3. In view of above, you have sought clarification as under:

3.1 One of the Board of Directors of the Company has raised a query with respect to clause 3(b)(vi) relating to winding up proceedings to understand the genesis of this declaration and whether this will relate to an individual.

3.2 While all other clauses can be applied to an individual, winding up proceedings prima facie is applicable to a company, and hence whether this point can be considered as Not Applicable from an individual’s perspective is the query. If the same is believed to be applicable to an individual, in what capacity should this be applied by such an individual, may also be clarified.
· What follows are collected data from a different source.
(* ===== verification/Constants.v ===== *)
(** * Constants: the constants of src/include/constants.h

    Every constant with its value, by the sections of the header; [PAGE_SIZE] and [DATA_DIR]
    are in the files of the page and of the buffer pool.  Most are used by no code.  The ones
    that repeat a constant of a component are compared with it.  The invalid identifiers of
    src/include/types.h are here too. *)

From Stdlib Require Import SpecFloat.
From S2P Require Import Prelude Types Doubles Page BufferPool BTreeNode LogManager.

Open Scope Z_scope.

(** [a << k] of two [int]: not a constant expression when [k] is not below the width. *)
Definition shl_int (a k : Z) : option Z :=
  if decide (0 ≤ k < 32 ∧ 0 ≤ a) then Some (to_signed 32 (wrap 32 (Z.shiftl a k))) else None.

(** Version *)
Definition VERSION : string := "1.0.0".
Definition COPYRIGHT : string := "OrangeSQL 2024".

(** Pages *)
Definition PAGE_HEADER_SIZE : Z := 64.
Definition MAX_PAGES_PER_TABLE : option Z := shl_int 1 32.
Definition MAX_RECORDS_PER_PAGE : Z := 100.

(** Buffer pool *)
Definition DEFAULT_BUFFER_POOL_SIZE : Z := 1024.
Definition MAX_BUFFER_POOL_SIZE : Z := 1048576.
Definition MIN_BUFFER_POOL_SIZE : Z := 64.
Definition DEFAULT_BUFFER_POOL_HIT_TARGET : double := decimal 95 100.

(** Indexes *)
Definition BTREE_ORDER : Z := 128.
Definition BTREE_MAX_KEYS : Z := BTREE_ORDER - 1.
Definition BTREE_MIN_KEYS : Z := BTREE_ORDER / 2 - 1.
Definition DEFAULT_FILL_FACTOR : Z := 70.

(** Transactions *)
Definition DEFAULT_LOCK_TIMEOUT_MS : Z := 5000.
Definition DEFAULT_DEADLOCK_TIMEOUT_MS : Z := 1000.
Definition DEFAULT_TX_TIMEOUT_SEC : Z := 300.
Definition MAX_TRANSACTIONS : Z := 1000.

(** Log *)
Definition LOG_DIR : string := "data/wal".
Definition SYSTEM_DIR : string := "data/system".
Definition TEMP_DIR : string := "data/temp".
Definition MAX_LOG_FILE_SIZE : Z := 1024 * 1024 * 100.
Definition WAL_BUFFER_SIZE : Z := 1024 * 1024.
Definition CHECKPOINT_INTERVAL_SEC : Z := 300.
Definition CHECKPOINT_LOG_SIZE : Z := 50 * 1024 * 1024.

(** Queries *)
Definition MAX_JOIN_TABLES : Z := 64.
Definition MAX_SUBQUERY_DEPTH : Z := 10.
Definition DEFAULT_LIMIT : Z := 1000.
Definition MAX_LIMIT : Z := 1000000.
Definition QUERY_CACHE_SIZE : Z := 1000.

(** Optimizer *)
Definition INDEX_SCAN_COST : double := decimal 10 10.
Definition SEQ_SCAN_COST : double := decimal 100 10.
Definition STATISTICS_TARGET : Z := 10000.
Definition HISTOGRAM_BUCKETS : Z := 100.

(** Memory *)
Definition SORT_BUFFER_SIZE : Z := 64 * 1024 * 1024.
Definition JOIN_BUFFER_SIZE : Z := 32 * 1024 * 1024.
Definition TEMP_TABLE_MAX_SIZE : Z := 100 * 1024 * 1024.

(** Network *)
Definition DEFAULT_PORT : Z := 5432.
Definition DEFAULT_HOST : string := "localhost".
Definition MAX_CONNECTIONS : Z := 100.
Definition SOCKET_TIMEOUT_SEC : Z := 30.
Definition BACKLOG_SIZE : Z := 128.

(** Authentication *)
Definition DEFAULT_USER : string := "orangesql".
Definition DEFAULT_DATABASE : string := "default".
Definition PASSWORD_HASH_LENGTH : Z := 64.
Definition MAX_LOGIN_ATTEMPTS : Z := 5.
Definition LOGIN_TIMEOUT_MINUTES : Z := 30.

(** Timeouts and intervals *)
Definition CONNECTION_TIMEOUT_SEC : Z := 60.
Definition STATEMENT_TIMEOUT_SEC : Z := 30.
Definition IDLE_TRANSACTION_TIMEOUT_SEC : Z := 300.
Definition LOCK_TIMEOUT_SEC : Z := 30.
Definition STATISTICS_UPDATE_INTERVAL_SEC : Z := 3600.

(** Limits on objects *)
Definition MAX_TABLES : Z := 10000.
Definition MAX_COLUMNS_PER_TABLE : Z := 1000.
Definition MAX_INDEXES_PER_TABLE : Z := 100.
Definition MAX_CONSTRAINTS_PER_TABLE : Z := 100.
Definition MAX_VIEWS : Z := 1000.
Definition MAX_SEQUENCES : Z := 1000.
Definition MAX_FUNCTIONS : Z := 1000.

(** Limits on data *)
Definition MAX_VARCHAR_LENGTH : Z := 65535.
Definition MAX_TEXT_LENGTH : Z := 1024 * 1024 * 1024.
Definition MAX_BLOB_SIZE : Z := 1024 * 1024 * 1024.
Definition MAX_INT : Z := 2147483647.
Definition MAX_BIGINT : Z := 9223372036854775807.
Definition MAX_DOUBLE : double := S754_finite false 9007199254740991 971.

(** Defaults *)
Definition DEFAULT_DECIMAL_PRECISION : Z := 10.
Definition DEFAULT_DECIMAL_SCALE : Z := 0.
Definition DEFAULT_VARCHAR_LENGTH : Z := 255.
Definition DEFAULT_CHAR_LENGTH : Z := 1.
Definition DEFAULT_CHARSET : string := "UTF8".

(** namespace [ErrorCode] *)
Definition ErrorCode_SUCCESS : Z := 0.
Definition ErrorCode_GENERAL_ERROR : Z := 1.
Definition ErrorCode_SYNTAX_ERROR : Z := 2.
Definition ErrorCode_CONSTRAINT_VIOLATION : Z := 3.
Definition ErrorCode_DEADLOCK_DETECTED : Z := 4.
Definition ErrorCode_SERIALIZATION_FAILURE : Z := 5.
Definition ErrorCode_OUT_OF_MEMORY : Z := 6.
Definition ErrorCode_IO_ERROR : Z := 7.
Definition ErrorCode_NOT_FOUND : Z := 8.
Definition ErrorCode_ALREADY_EXISTS : Z := 9.
Definition ErrorCode_PERMISSION_DENIED : Z := 10.
Definition ErrorCode_TIMEOUT : Z := 11.
Definition ErrorCode_CONNECTION_ERROR : Z := 12.
Definition ErrorCode_TRANSACTION_ERROR : Z := 13.
Definition ErrorCode_UNSUPPORTED_FEATURE : Z := 14.

(** namespace [LogMessages] *)
Definition LogMessages_STARTUP : string := "OrangeSQL iniciado com sucesso".
Definition LogMessages_SHUTDOWN : string := "OrangeSQL finalizado".
Definition LogMessages_CHECKPOINT : string := "Checkpoint realizado".
Definition LogMessages_RECOVERY : string := "Recovery concluído".
Definition LogMessages_DEADLOCK : string := "Deadlock detectado e resolvido".
Definition LogMessages_BACKUP : string := "Backup realizado".
Definition LogMessages_RESTORE : string := "Restauração concluída".

(** Performance *)
Definition ENABLE_QUERY_CACHE : bool := true.
Definition ENABLE_RESULT_CACHE : bool := true.
Definition ENABLE_PREPARED_STATEMENTS : bool := true.
Definition ENABLE_ASYNC_COMMIT : bool := false.
Definition ENABLE_PARALLEL_QUERY : bool := true.
Definition PARALLEL_WORKERS : Z := 4.

(** [debug] tells whether [ORANGESQL_DEBUG] is defined. *)
Definition DEBUG_MODE (debug : bool) : bool := if debug then true else false.
Definition LOG_SLOW_QUERIES (debug : bool) : bool := if debug then true else true.
Definition SLOW_QUERY_THRESHOLD_MS (debug : bool) : Z := if debug then 100 else 1000.
Definition LOG_ALL_QUERIES (debug : bool) : bool := if debug then true else false.
Definition LOG_TRANSACTIONS (debug : bool) : bool := if debug then true else false.
Definition LOG_LOCKS (debug : bool) : bool := if debug then true else false.

(** Backup *)
Definition BACKUP_DIR : string := "data/backup".
Definition BACKUP_RETENTION_DAYS : Z := 30.
Definition AUTO_BACKUP_ENABLED : bool := true.
Definition AUTO_BACKUP_INTERVAL_HOURS : Z := 24.

(** Limits on resources *)
Definition MAX_MEMORY_USAGE : Z := 1024 * 1024 * 1024.
Definition MAX_DISK_USAGE : Z := 1024 * 1024 * 1024 * 1024.
Definition MAX_FILE_SIZE : Z := 1024 * 1024 * 1024 * 10.
Definition MAX_OPEN_FILES : Z := 1000.

(** Replication *)
Definition REPLICATION_ENABLED : bool := false.
Definition REPLICATION_FACTOR : Z := 1.
Definition REPLICATION_SYNC_TIMEOUT_SEC : Z := 10.

(** Compression *)
Definition ENABLE_COMPRESSION : bool := false.
Definition COMPRESSION_LEVEL : Z := 6.

(** Experimental features *)
Definition ENABLE_EXPERIMENTAL_FEATURES : bool := false.
Definition ENABLE_VECTORIZED_EXECUTION : bool := false.
Definition ENABLE_ADAPTIVE_OPTIMIZER : bool := false.

(** ** Invalid identifiers (types.h) *)

Definition INVALID_TABLE_ID : Z := 2 ^ 32 - 1.
Definition INVALID_INDEX_ID : Z := 2 ^ 32 - 1.
Definition INVALID_TX_ID : Z := 0.
Definition INVALID_RECORD_ID : Z := 2 ^ 64 - 1.
Definition INVALID_LSN : Z := 0.

(** ** Agreement with the components *)

(** The sizes that a component repeats are those of the header; a limit of the header that
    differs from the one in force is not used. *)
Theorem constants_agree :
  PAGE_HEADER_SIZE = HEADER_SIZE ∧ BTREE_ORDER = Z.of_nat ORDER ∧ BTREE_MAX_KEYS = Z.of_nat MAX_KEYS ∧
  MAX_BUFFER_POOL_SIZE = Z.of_nat MAX_POOL_SIZE ∧ WAL_BUFFER_SIZE = WRITE_BUFFER_SIZE ∧
  MAX_RECORDS_PER_PAGE ≠ MAX_SLOTS ∧ MAX_PAGES_PER_TABLE = None.
Proof.
  do 3 (split; [reflexivity|]). split; [|by split_and!].
  unfold MAX_BUFFER_POOL_SIZE, MAX_POOL_SIZE. rewrite Z2Nat.id by lia. reflexivity.
Qed.

(** Products of [int] constants do not overflow, and every constant of type [size_t] fits it. *)
Theorem constants_fit :
  Forall (fits_signed 32) [MAX_LOG_FILE_SIZE; WAL_BUFFER_SIZE; CHECKPOINT_LOG_SIZE; SORT_BUFFER_SIZE;
    JOIN_BUFFER_SIZE; TEMP_TABLE_MAX_SIZE; MAX_TEXT_LENGTH; MAX_BLOB_SIZE; MAX_MEMORY_USAGE] ∧
  Forall (fits_signed 64) [MAX_DISK_USAGE; MAX_FILE_SIZE; MAX_BIGINT] ∧
  ¬ fits_signed 32 MAX_FILE_SIZE ∧ valid_binary 53 1024 MAX_DOUBLE = true.
Proof.
  unfold fits_signed. split_and!; [repeat (constructor; [split; vm_compute; congruence|]); constructor..| |reflexivity].
  intros [_ Hlt]. vm_compute in Hlt. congruence.
Qed.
4. We have considered the submissions made by you in your application. Without necessarily agreeing with your analysis, our response on the queries raised in your letter, are as under:

Person would include both a natural person and a juridical person and to that extent, interpretation for the meaning of person for the purpose of clause 3(b)(vi) of Schedule II of Intermediaries Regulations would be to a juridical person such as a corporate entity. However, an individual is sufficiently covered under clause 3(b)(vii) to ensure that he is solvent for the purpose of ‘Fit and Proper Person’ criteria.

Hence, the clause 3(b)(vi) of Schedule II of Intermediaries Regulations is applicable for a corporate entity and clause 3(b)(vii) is applicable for an individual.
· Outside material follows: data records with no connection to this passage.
(** ** io / ioutil: the response body *)

(** An [io.ReadCloser]: the bytes it delivers and the failure the stream
    ends with instead of [io.EOF], if any. *)
Record ReadCloser : Type := mkBody {
  pending : string;
  failure : option error
}.

(** [Body.Close()]; every caller drops the error it returns. *)
Definition Close (b : ReadCloser) : M unit := emit EvClose.

(** The error of a read on a body that was closed before. *)
Definition errReadOnClosedBody : error :=
  errorString "http: read on closed response body".

(** [ioutil.ReadAll(body)]: everything up to the end of the stream, and the
    failure the stream ended with, if any ([io.EOF] is not an error).  A
    closed body refuses the read; a body read before has nothing left. *)
Definition ReadAll (b : ReadCloser) : M (string * option error) :=
  fun t =>
    if existsb isClose t then (Returns ("", Some errReadOnClosedBody), (t ++ [EvRead])%list)
    else if existsb isRead t then (Returns ("", failure b), (t ++ [EvRead])%list)
    else (Returns (pending b, failure b), (t ++ [EvRead])%list).

(** ** net/http *)

Record http_Response : Type := mkResponse {
  StatusCode : Z;
  Body : ReadCloser
}.

(** The [*http.Client]: what its methods answer, a response or an error
    (Go returns both as a pair of nilable values). *)
Record http_Client : Type := mkHttpClient {
  Get : string -> option http_Response * option error;
  Post : string -> string -> string -> option http_Response * option error;
  Do : http_Request -> option http_Response * option error
}.

(** A method called on the [*http.Client] of a client; on the nil pointer
    the call panics. *)
Definition client_Get (c : option http_Client) (url : string)
  : M (option http_Response * option error) :=
  h <- deref c ;; 'tt <- emit (EvGet url) ;; ret (Get h url).

Definition client_Post (c : option http_Client) (url contentType data : string)
  : M (option http_Response * option error) :=
  h <- deref c ;; 'tt <- emit (EvPost url contentType data) ;; ret (Post h url contentType data).

Definition client_Do (c : option http_Client) (req : http_Request)
  : M (option http_Response * option error) :=
  h <- deref c ;; 'tt <- emit (EvDo req) ;; ret (Do h req).

(** ** net/url *)

Definition byte_in (lo hi c : ascii) : bool :=
  ((nat_of_ascii lo <=? nat_of_ascii c) && (nat_of_ascii c <=? nat_of_ascii hi))%nat.

(** [shouldEscape(c, encodeQueryComponent)]: everything except the
    unreserved characters. *)
Definition shouldEscape (c : ascii) : bool :=
  if byte_in "a" "z" c || byte_in "A" "Z" c || byte_in "0" "9" c then false
  else if Ascii.eqb c "-" || Ascii.eqb c "_" || Ascii.eqb c "." || Ascii.eqb c "~" then false
  else true.

(** [upperhex[n]] for [n < 16]. *)
Definition upperhex (n : nat) : ascii :=
  if (n <? 10)%nat then ascii_of_nat (48 + n) else ascii_of_nat (55 + n).

(** [url.QueryEscape]: a space becomes [+], any other escaped byte [%XX]. *)
Fixpoint QueryEscape (s : string) : string :=
  match s with
  | EmptyString => EmptyString
  | String c s' =>
      if shouldEscape c then
        if Ascii.eqb c " " then String "+" (QueryEscape s')
        else String "%" (String (upperhex (nat_of_ascii c / 16))
                        (String (upperhex (nat_of_ascii c mod 16)) (QueryEscape s')))
      else String c (QueryEscape s')
  end.

(** [unhex]: the value of a hexadecimal digit, [None] on any other byte
    ([ishex] is false there). *)
Definition unhex (c : ascii) : option nat :=
  if byte_in "0" "9" c then Some (nat_of_ascii c - 48)%nat
  else if byte_in "a" "f" c then Some (nat_of_ascii c - 87)%nat
  else if byte_in "A" "F" c then Some (nat_of_ascii c - 55)%nat
  else None.

(** [url.QueryUnescape]: the inverse reading, [None] for an [EscapeError]
    (a [%] not followed by two hexadecimal digits). *)
Fixpoint QueryUnescape (s : string) : option string :=
  match s with
  | EmptyString => Some EmptyString
  | String "%" (String h (String l s')) =>
      match unhex h, unhex l, QueryUnescape s' with
      | Some a, Some b, Some r => Some (String (ascii_of_nat (a * 16 + b)) r)
      | _, _, _ => None
      end
  | String "%" _ => None
  | String "+" s' => option_map (String " ") (QueryUnescape s')
  | String c s' => option_map (String c) (QueryUnescape s')
  end.

(** ** unicode/utf8, unicode/utf16 *)

Definition byteN (n : N) : ascii := ascii_of_N n.

(** The encoding of [utf8.RuneError], U+FFFD. *)
Definition replacementChar : string :=
  String (byteN 239) (String (byteN 191) (String (byteN 189) EmptyString)).

(** [utf8.EncodeRune]: surrogates and runes past U+10FFFF encode as U+FFFD. *)
Definition EncodeRune (r : N) : string :=
  (if r <? 128 then String (byteN r) EmptyString
   else if r <? 2048 then
     String (byteN (192 + r / 64)) (String (byteN (128 + r mod 64)) EmptyString)
   else if (55296 <=? r) && (r <? 57344) then replacementChar
   else if r <? 65536 then
     String (byteN (224 + r / 4096))
       (String (byteN (128 + (r / 64) mod 64)) (String (byteN (128 + r mod 64)) EmptyString))
   else if r <=? 1114111 then
     String (byteN (240 + r / 262144))
       (String (byteN (128 + (r / 4096) mod 64))
          (String (byteN (128 + (r / 64) mod 64)) (String (byteN (128 + r mod 64)) EmptyString)))
   else replacementChar)%N.

Definition inN (lo hi : N) (c : ascii) : bool :=
  ((lo <=? N_of_ascii c) && (N_of_ascii c <=? hi))%N.

(** The width in bytes of the well-formed multi-byte sequence [s] starts
    with, [0] when [utf8.DecodeRune] answers [(RuneError, 1)]. *)
Definition runeWidth (s : string) : nat :=
  match s with
  | String b0 (String b1 rest) =>
      if inN 194 223 b0 then (if inN 128 191 b1 then 2 else 0)%nat
      else if inN 224 239 b0 then
        let lo := if N.eqb (N_of_ascii b0) 224 then 160%N else 128%N in
        let hi := if N.eqb (N_of_ascii b0) 237 then 159%N else 191%N in
        match rest with
        | String b2 _ => (if inN lo hi b1 && inN 128 191 b2 then 3 else 0)%nat
        | EmptyString => 0%nat
        end
      else if inN 240 244 b0 then
        let lo := if N.eqb (N_of_ascii b0) 240 then 144%N else 128%N in
        let hi := if N.eqb (N_of_ascii b0) 244 then 143%N else 191%N in
        match rest with
        | String b2 (String b3 _) =>
            (if inN lo hi b1 && inN 128 191 b2 && inN 128 191 b3 then 4 else 0)%nat
        | _ => 0%nat
        end
      else 0%nat
  | _ => 0%nat
  end.

(** [utf16.DecodeRune(r1, r2)] on a valid surrogate pair. *)
Definition decodeSurrogates (r1 r2 : N) : option N :=
  (if (55296 <=? r1) && (r1 <? 56320) && (56320 <=? r2) && (r2 <? 57344)
   then Some ((r1 - 55296) * 1024 + (r2 - 56320) + 65536)
   else None)%N.

(** ** encoding/json: reading *)

Definition dquote : ascii := "034"%char.

(** A JSON text written with ['] where JSON has the double quote. *)
Fixpoint js (s : string) : string :=
  match s with
  | EmptyString => EmptyString
  | String c s' => String (if Ascii.eqb c "'" then dquote else c) (js s')
  end.

Definition isSpace (c : ascii) : bool :=
  Ascii.eqb c " " || Ascii.eqb c "009" || Ascii.eqb c "010" || Ascii.eqb c "013".

Fixpoint skipSpace (s : string) : string :=
  match s with
  | String c s' => if isSpace c then skipSpace s' else s
  | EmptyString => s
  end.

(** [s] without its prefix [p], when it starts with [p]. *)
Fixpoint stripPrefix (p s : string) : option string :=
  match p, s with
  | EmptyString, _ => Some s
  | String a p', String b s' => if Ascii.eqb a b then stripPrefix p' s' else None
  | String _ _, EmptyString => None
  end.

Definition isDigit (c : ascii) : bool := byte_in "0" "9" c.

(** [getu4]: four hexadecimal digits. *)
Definition getu4 (s : string) : option (N * string) :=
  match s with
  | String a (String b (String c (String d rest))) =>
      match unhex a, unhex b, unhex c, unhex d with
      | Some x, Some y, Some z, Some w =>
          Some (N.of_nat (((x * 16 + y) * 16 + z) * 16 + w), rest)
      | _, _, _, _ => None
      end
  | _ => None
  end.

(** The rest of a string literal after its opening quote, unquoted as
    [unquote] does: escapes resolved, a lone surrogate or an ill-formed
    UTF-8 byte replaced by U+FFFD.  [None] where the scanner reports a
    syntax error.  Each step consumes a byte at least, so any [fuel] above
    the length of [s] is enough. *)
Fixpoint parseString (fuel : nat) (s : string) : option (string * string) :=
  match fuel with
  | O => None
  | S fuel' =>
      let emit (out : string) (rest : string) :=
        match parseString fuel' rest with
        | Some (str, r) => Some (out +:+ str, r)
        | None => None
        end in
      match s with
      | EmptyString => None
      | String c rest =>
          if Ascii.eqb c dquote then Some (EmptyString, rest)
          else if Ascii.eqb c "\" then
            match rest with
            | String e rest1 =>
                if Ascii.eqb e dquote || Ascii.eqb e "\" || Ascii.eqb e "/"
                then emit (String e EmptyString) rest1
                else if Ascii.eqb e "b" then emit (String "008" EmptyString) rest1
                else if Ascii.eqb e "f" then emit (String "012" EmptyString) rest1
                else if Ascii.eqb e "n" then emit (String "010" EmptyString) rest1
                else if Ascii.eqb e "r" then emit (String "013" EmptyString) rest1
                else if Ascii.eqb e "t" then emit (String "009" EmptyString) rest1
                else if Ascii.eqb e "u" then
                  match getu4 rest1 with
                  | Some (rr, rest2) =>
                      if ((55296 <=? rr) && (rr <? 57344))%N then
                        match stripPrefix "\u" rest2 with
                        | Some rest3 =>
                            match getu4 rest3 with
                            | Some (rr1, rest4) =>
                                match decodeSurrogates rr rr1 with
                                | Some r => emit (EncodeRune r) rest4
                                | None => emit replacementChar rest2
                                end
                            | None => emit replacementChar rest2
                            end
                        | None => emit replacementChar rest2
                        end
                      else emit (EncodeRune rr) rest2
                  | None => None
                  end
                else None
            | EmptyString => None
            end
          else if (N_of_ascii c <? 32)%N then None
          else if (N_of_ascii c <? 128)%N then emit (String c EmptyString) rest
          else
            match runeWidth s, rest with
            | 2%nat, String b r =>
                emit (String c (String b EmptyString)) r
            | 3%nat, String b (String d r) =>
                emit (String c (String b (String d EmptyString))) r
            | 4%nat, String b (String d (String e r)) =>
                emit (String c (String b (String d (String e EmptyString)))) r
            | _, _ => emit replacementChar rest
            end
      end
  end.

(** The longest prefix of digits, and what follows it. *)
Fixpoint scanDigits (s : string) : string * string :=
  match s with
  | String c s' =>
      if isDigit c then let '(d, r) := scanDigits s' in (String c d, r) else (EmptyString, s)
  | EmptyString => (EmptyString, EmptyString)
  end.

(** A number literal split into its parts. *)
Record Number : Type := mkNumber {
  negative : bool;
  intPart : string;
  fracPart : string;
  expNegative : bool;
  expPart : string
}.

(** The syntax tree of a JSON text; an object keeps its members in document
    order, repeated keys included. *)
Inductive JSON : Type :=
  | JNull
  | JBool (b : bool)
  | JNumber (literal : string) (parts : Number)
  | JString (s : string)
  | JArray (elems : list JSON)
  | JObject (members : list (string * JSON)).

(** The integer part of a number: a zero, or a digit from 1 to 9 followed
    by digits. *)
Definition scanInt (s : string) : option (string * string) :=
  match s with
  | String c r =>
      if Ascii.eqb c "0" then Some ("0", r)
      else if byte_in "1" "9" c then let '(d, r') := scanDigits r in Some (String c d, r')
      else None
  | EmptyString => None
  end.

(** The optional fraction: a dot and one digit or more. *)
Definition scanFrac (s : string) : option (string * string) :=
  match stripPrefix "." s with
  | Some r =>
      match scanDigits r with
      | (EmptyString, _) => None
      | (d, r') => Some (d, r')
      end
  | None => Some ("", s)
  end.

(** The optional exponent: e or E, an optional sign and one digit or more;
    the text of the mark and the sign, the sign, the digits, the rest. *)
Definition scanExp (s : string) : option (string * bool * string * string) :=
  match s with
  | String c r =>
      if Ascii.eqb c "e" || Ascii.eqb c "E" then
        let '(eneg, sign, r0) :=
          match stripPrefix "-" r, stripPrefix "+" r with
          | Some r', _ => (true, "-", r')
          | None, Some r' => (false, "+", r')
          | None, None => (false, "", r)
          end in
        match scanDigits r0 with
        | (EmptyString, _) => None
        | (d, r') => Some (String c sign, eneg, d, r')
        end
      else Some ("", false, "", s)
  | EmptyString => Some ("", false, "", s)
  end.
5. The above position is based on the information furnished in your letter under reference. Different facts or conditions might lead to a different interpretation. Further, this letter does not express the decision of the Board on the questions referred through your letter.

6. You may also note that the above position is expressed only with respect to the guidance sought in your letter under reference in respect of the provisions as referred above and does not affect the applicability of any other law or requirement of any other SEBI Regulation, Guidelines and Circulars administered by SEBI or the laws administered by any other authority.